→ **Exercise requirements**: Keyword search on "Import": report each line of the records that contains it.

Stored data entries
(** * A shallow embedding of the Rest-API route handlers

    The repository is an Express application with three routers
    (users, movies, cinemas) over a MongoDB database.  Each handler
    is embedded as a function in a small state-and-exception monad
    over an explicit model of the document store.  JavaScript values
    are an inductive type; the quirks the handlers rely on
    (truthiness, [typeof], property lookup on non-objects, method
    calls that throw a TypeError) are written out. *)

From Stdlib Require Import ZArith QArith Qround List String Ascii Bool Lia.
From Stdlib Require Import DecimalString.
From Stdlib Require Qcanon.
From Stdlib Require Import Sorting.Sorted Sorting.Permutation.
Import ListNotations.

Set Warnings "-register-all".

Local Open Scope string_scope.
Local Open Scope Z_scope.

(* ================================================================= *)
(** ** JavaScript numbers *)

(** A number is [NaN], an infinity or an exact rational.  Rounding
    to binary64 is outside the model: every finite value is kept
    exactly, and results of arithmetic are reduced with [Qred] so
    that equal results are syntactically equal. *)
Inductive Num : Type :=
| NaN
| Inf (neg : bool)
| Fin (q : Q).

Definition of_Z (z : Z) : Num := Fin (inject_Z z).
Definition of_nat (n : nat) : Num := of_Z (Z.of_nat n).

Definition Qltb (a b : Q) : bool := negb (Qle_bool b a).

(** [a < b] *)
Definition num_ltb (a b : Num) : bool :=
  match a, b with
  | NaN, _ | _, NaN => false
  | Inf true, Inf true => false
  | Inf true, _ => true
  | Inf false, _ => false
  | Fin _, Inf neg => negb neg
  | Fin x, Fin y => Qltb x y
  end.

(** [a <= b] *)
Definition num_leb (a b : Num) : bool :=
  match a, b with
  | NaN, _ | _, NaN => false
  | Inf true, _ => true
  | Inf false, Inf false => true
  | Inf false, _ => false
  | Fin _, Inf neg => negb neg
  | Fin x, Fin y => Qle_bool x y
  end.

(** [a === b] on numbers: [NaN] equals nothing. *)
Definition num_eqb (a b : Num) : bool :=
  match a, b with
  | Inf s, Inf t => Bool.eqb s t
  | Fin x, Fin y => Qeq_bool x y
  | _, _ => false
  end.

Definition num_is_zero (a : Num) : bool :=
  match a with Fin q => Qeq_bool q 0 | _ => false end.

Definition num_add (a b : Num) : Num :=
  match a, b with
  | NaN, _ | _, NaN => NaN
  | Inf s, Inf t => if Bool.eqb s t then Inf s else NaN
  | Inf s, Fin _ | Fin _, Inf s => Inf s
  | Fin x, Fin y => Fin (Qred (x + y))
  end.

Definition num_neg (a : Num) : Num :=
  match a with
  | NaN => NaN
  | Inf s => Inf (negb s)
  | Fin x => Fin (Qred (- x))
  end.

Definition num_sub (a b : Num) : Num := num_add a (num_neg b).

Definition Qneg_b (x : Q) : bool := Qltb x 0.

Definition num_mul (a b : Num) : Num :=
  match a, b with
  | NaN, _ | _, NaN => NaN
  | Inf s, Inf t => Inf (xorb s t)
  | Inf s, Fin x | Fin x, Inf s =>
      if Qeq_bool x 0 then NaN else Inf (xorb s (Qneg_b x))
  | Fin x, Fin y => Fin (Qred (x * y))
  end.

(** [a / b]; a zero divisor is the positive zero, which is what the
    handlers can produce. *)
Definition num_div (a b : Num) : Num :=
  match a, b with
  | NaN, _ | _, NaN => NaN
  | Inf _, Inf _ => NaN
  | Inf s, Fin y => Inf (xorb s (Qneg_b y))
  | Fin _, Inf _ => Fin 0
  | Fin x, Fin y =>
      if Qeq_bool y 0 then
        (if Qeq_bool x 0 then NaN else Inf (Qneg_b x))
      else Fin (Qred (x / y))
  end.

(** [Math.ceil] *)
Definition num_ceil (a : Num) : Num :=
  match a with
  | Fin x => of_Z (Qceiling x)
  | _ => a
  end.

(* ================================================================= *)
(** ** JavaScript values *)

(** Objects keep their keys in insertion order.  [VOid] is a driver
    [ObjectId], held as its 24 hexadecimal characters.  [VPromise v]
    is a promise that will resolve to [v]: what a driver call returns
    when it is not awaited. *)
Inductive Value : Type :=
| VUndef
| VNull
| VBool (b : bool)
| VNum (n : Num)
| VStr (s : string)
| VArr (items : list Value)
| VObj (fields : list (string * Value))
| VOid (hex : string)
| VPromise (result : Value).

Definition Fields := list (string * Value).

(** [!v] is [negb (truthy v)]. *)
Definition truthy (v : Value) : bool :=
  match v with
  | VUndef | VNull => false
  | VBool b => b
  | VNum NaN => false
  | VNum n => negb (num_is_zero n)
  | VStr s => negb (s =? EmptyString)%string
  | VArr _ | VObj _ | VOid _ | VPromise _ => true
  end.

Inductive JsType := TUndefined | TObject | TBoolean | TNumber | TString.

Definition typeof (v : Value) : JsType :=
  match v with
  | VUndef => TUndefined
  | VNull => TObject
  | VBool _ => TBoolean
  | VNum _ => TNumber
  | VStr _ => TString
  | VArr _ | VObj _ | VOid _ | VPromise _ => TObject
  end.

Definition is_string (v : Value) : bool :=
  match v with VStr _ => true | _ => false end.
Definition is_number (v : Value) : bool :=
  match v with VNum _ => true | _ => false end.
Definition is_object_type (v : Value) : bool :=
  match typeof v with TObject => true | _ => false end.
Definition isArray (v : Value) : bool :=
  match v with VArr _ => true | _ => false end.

→ **Result of this exercise**:
From Stdlib Require Import ZArith QArith Qround List String Ascii Bool Lia.
From Stdlib Require Import DecimalString.
From Stdlib Require Import Sorting.Sorted Sorting.Permutation.
Import ListNotations.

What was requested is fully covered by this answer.